A. Disputes, dislike, and disparagement among colleagues contributes to a total erosion of any positive culture an organization might have. When so much time and energy goes into bad behavior, commenting on bad behavior, and the continued reporting of the same, the work of the organization gets lost.
Everyone involved in these kinds of “daytime dramas” needs to find new and more effective ways to deal with this disruptive behavior. The most challenging person is your new co-worker, and we need to limit the impact she has on you, and your colleagues. Something is working for her in the current circumstances, and she has no reason to change the situation. You, however, are not happy with the status quo, and are motivated to eliminate yourself from the “middle position”.
When colleagues approach you to report on her behavior, you need to politely interrupt their rampage, and let them know that you do not want to know. After a pause, where they might be wondering if you are serious, you may need to respond “Really – I do not want to know. I appreciate your support, but I just don’t want to be involved with this.” You may need to take this approach over several weeks before people stop approaching you, but when said in a positive way, demonstrating professional behavior and conversation in all your other interactions, people will understand and believe you. You no longer have to be in the middle, and those who feel the continued need to report on her behavior can direct their comments to the manager and human resources.

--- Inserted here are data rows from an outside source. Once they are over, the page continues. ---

Lemma stopped_crashed cs self wd' : sys_bound self -> stopped cs (sy_table self) wd' -> crashed cs self wd'.
Proof.
  intros Hb (cs' & before & event & Hp & Hs & He & Hc). exists cs', before, event. split_and!; [done..|].
  destruct event; try done. destruct Hc as (cell & Hl & Hr). cbn. rewrite <- (sb_readers self Hb).
  rewrite <- (wsteps_readers_at _ _ _ location Hs). unfold readers_at. now rewrite Hl.
Qed.

Definition performed (cs : list Z) (f : Sys -> res WatchdogStateError unit * Sys) self : Prop :=
  let '(r, self') := f self in
  (r = Panic /\ crashed cs self (sy_table self') /\ (forall location, held_at location self' = held_at location self)) \/
  (r <> Panic /\ wcall cs (sy_table self) (sy_table self') /\ sys_bound self').

Lemma same_performed (f : Sys -> res WatchdogStateError unit * Sys) self : f self = no_call self -> sys_bound self -> performed [] f self.
Proof. unfold performed, no_call. intros -> Hb. right. split; [done|]. split; [apply wc_steps; constructor|done]. Qed.

Lemma on_table_performed {T} cs (m : method T) keep Q self :
  sys_bound self -> does cs m Q (sy_table self) ->
  (forall value table, Q (Ok value) table -> sys_bound (with_table table self) ->
     sys_bound (keep value (with_table table self)) /\ sy_table (keep value (with_table table self)) = table) ->
  performed cs (on_table m keep) self.
Proof.
  intros Hb Hm Hk. destruct (does_elim _ _ _ _ Hm) as (r & table & Hrun & Ho).
  unfold performed, on_table. rewrite Hrun. destruct Ho as [[-> Hst]|(Hr & Hs & HQ)].
  { left. split; [done|]. split; [now apply stopped_crashed|done]. }
  right. pose proof (sys_bound_steps _ _ _ Hs Hb) as Hb'.
  destruct r as [value|error|]; [|split; [done|]; split; [now apply wc_steps|done]|done].
  destruct (Hk value table HQ Hb') as [Hb'' Ht]. rewrite Ht. split; [done|]. split; [now apply wc_steps|done].
Qed.

Lemma keep_nothing {T} (m : method T) Q self :
  sys_bound self -> does [] m Q (sy_table self) -> performed [] (on_table m discard) self.
Proof. intros Hb Hm. now apply (on_table_performed [] m discard Q). Qed.

(** *** The guards *)

Lemma held_set_lease location i old new self :
  sy_pending self !! i = Some old ->
  (held_at location (set_lease i new self) + held_by location old = held_at location self + held_by location new)%nat.
Proof. intros Hi. exact (sum_insert (held_by location) _ i old new Hi). Qed.

Lemma set_lease_bound i old new self :
  sys_bound self -> sy_pending self !! i = Some old -> lease_bound (sy_table self) new ->
  (forall location, held_by location new = held_by location old) -> sys_bound (set_lease i new self).
Proof.
  intros [H1 H2 H3 H4] Hi Hn Hh. split; [done|cbn; now apply Forall_insert|done|].
  change (sy_table (set_lease i new self)) with (sy_table self).
  intros location. rewrite H4. pose proof (held_set_lease location i old new self Hi). rewrite Hh in *. lia.
Qed.

Lemma on_guard_performed {T} i (m : stm (PS * WD) WatchdogStateError T) self :
  sys_bound self ->
  (forall guard, pending_bound (sy_table self) guard ->
     exists r guard' table, m (guard, sy_table self) = (r, (guard', table)) /\ r <> Panic /\
       wsteps [] (sy_table self) table /\ pending_bound table guard') ->
  performed [] (on_guard i m) self.
Proof.
  intros Hb Hm. destruct (sy_pending self !! i) as [[guard [|p ps]]|] eqn:Ei;
    [|apply same_performed; [unfold on_guard; now rewrite Ei|done]..].
  destruct (Forall_lookup_1 _ _ _ _ (sb_pending self Hb) Ei) as [Hg _]. cbn [ls_guard] in Hg.
  destruct (Hm _ Hg) as (r & guard' & table & Hrun & Hr & Hs & Hg').
  unfold performed, on_guard. rewrite Ei, Hrun. right. split; [now destruct r|]. split; [now apply wc_steps|].
  apply (set_lease_bound i {| ls_guard := guard; ls_permits := [] |}); [now apply (sys_bound_steps [])|done| |done].
  now split.
Qed.

Lemma consume_pending_performed {T} i (m : PS -> method T) keep Q self :
  sys_bound self ->
  (forall guard, pending_bound (sy_table self) guard -> does [] (m guard) (Q guard) (sy_table self)) ->
  (forall guard value self', Q guard (Ok value) (sy_table self') -> sys_bound self' ->
     sys_bound (keep value self') /\ sy_table (keep value self') = sy_table self') ->
  performed [] (consume_pending i m keep) self.
Proof.
  intros Hb Hm Hk. destruct (sy_pending self !! i) as [[guard [|p ps]]|] eqn:Ei;
    [|apply same_performed; [unfold consume_pending; now rewrite Ei|done]..].
  destruct (Forall_lookup_1 _ _ _ _ (sb_pending self Hb) Ei) as [Hg _]. cbn [ls_guard] in Hg.
  set (self1 := with_pending (delete i (sy_pending self)) self).
  assert (Hheld : forall location, held_at location self1 = held_at location self).
  { intros location. pose proof (sum_delete (held_by location) _ _ _ Ei) as H. rewrite Nat.add_0_r in H. exact H. }
  assert (Hb' : sys_bound self1).
  { destruct Hb as [H1 H2 H3 H4]. split; [done|cbn; now apply Forall_delete|done|]. intros location. now rewrite Hheld. }
  pose proof (on_table_performed [] (m guard) keep (Q guard) self1 Hb' (Hm _ Hg)) as Hp.
  unfold performed, consume_pending in *. rewrite Ei. fold self1. destruct (on_table (m guard) keep self1) as [r self'].
  destruct Hp as [(Hr & (cs' & before & event & H1 & H2 & H3 & H4) & Hh)|(Hr & Hs & Hb'')].
  - intros value table HQ Hb''. now apply (Hk guard).
  - left. split; [done|]. split; [|intros location; now rewrite Hh].
    exists cs', before, event. split_and!; [done..|]. destruct event; try done. cbn in *. now rewrite <- Hheld.
  - now right.
Qed.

No employee should allow themselves to be cornered by another employee for an hour and subjected to employee tirades. The time taken from the job is significant, and there is typically no problem solving involved in these kinds of conversations. Employees put into this position can encourage the ranting employee to discuss the issues they are having with Human Resources or their manager.
If these issues continue, you can meet with human resources, and your manager to help them understand the impact this person’s behavior is having on the morale. Once you have done that, recognize that the resolution of this and similar situations rest with management taking on a leadership role.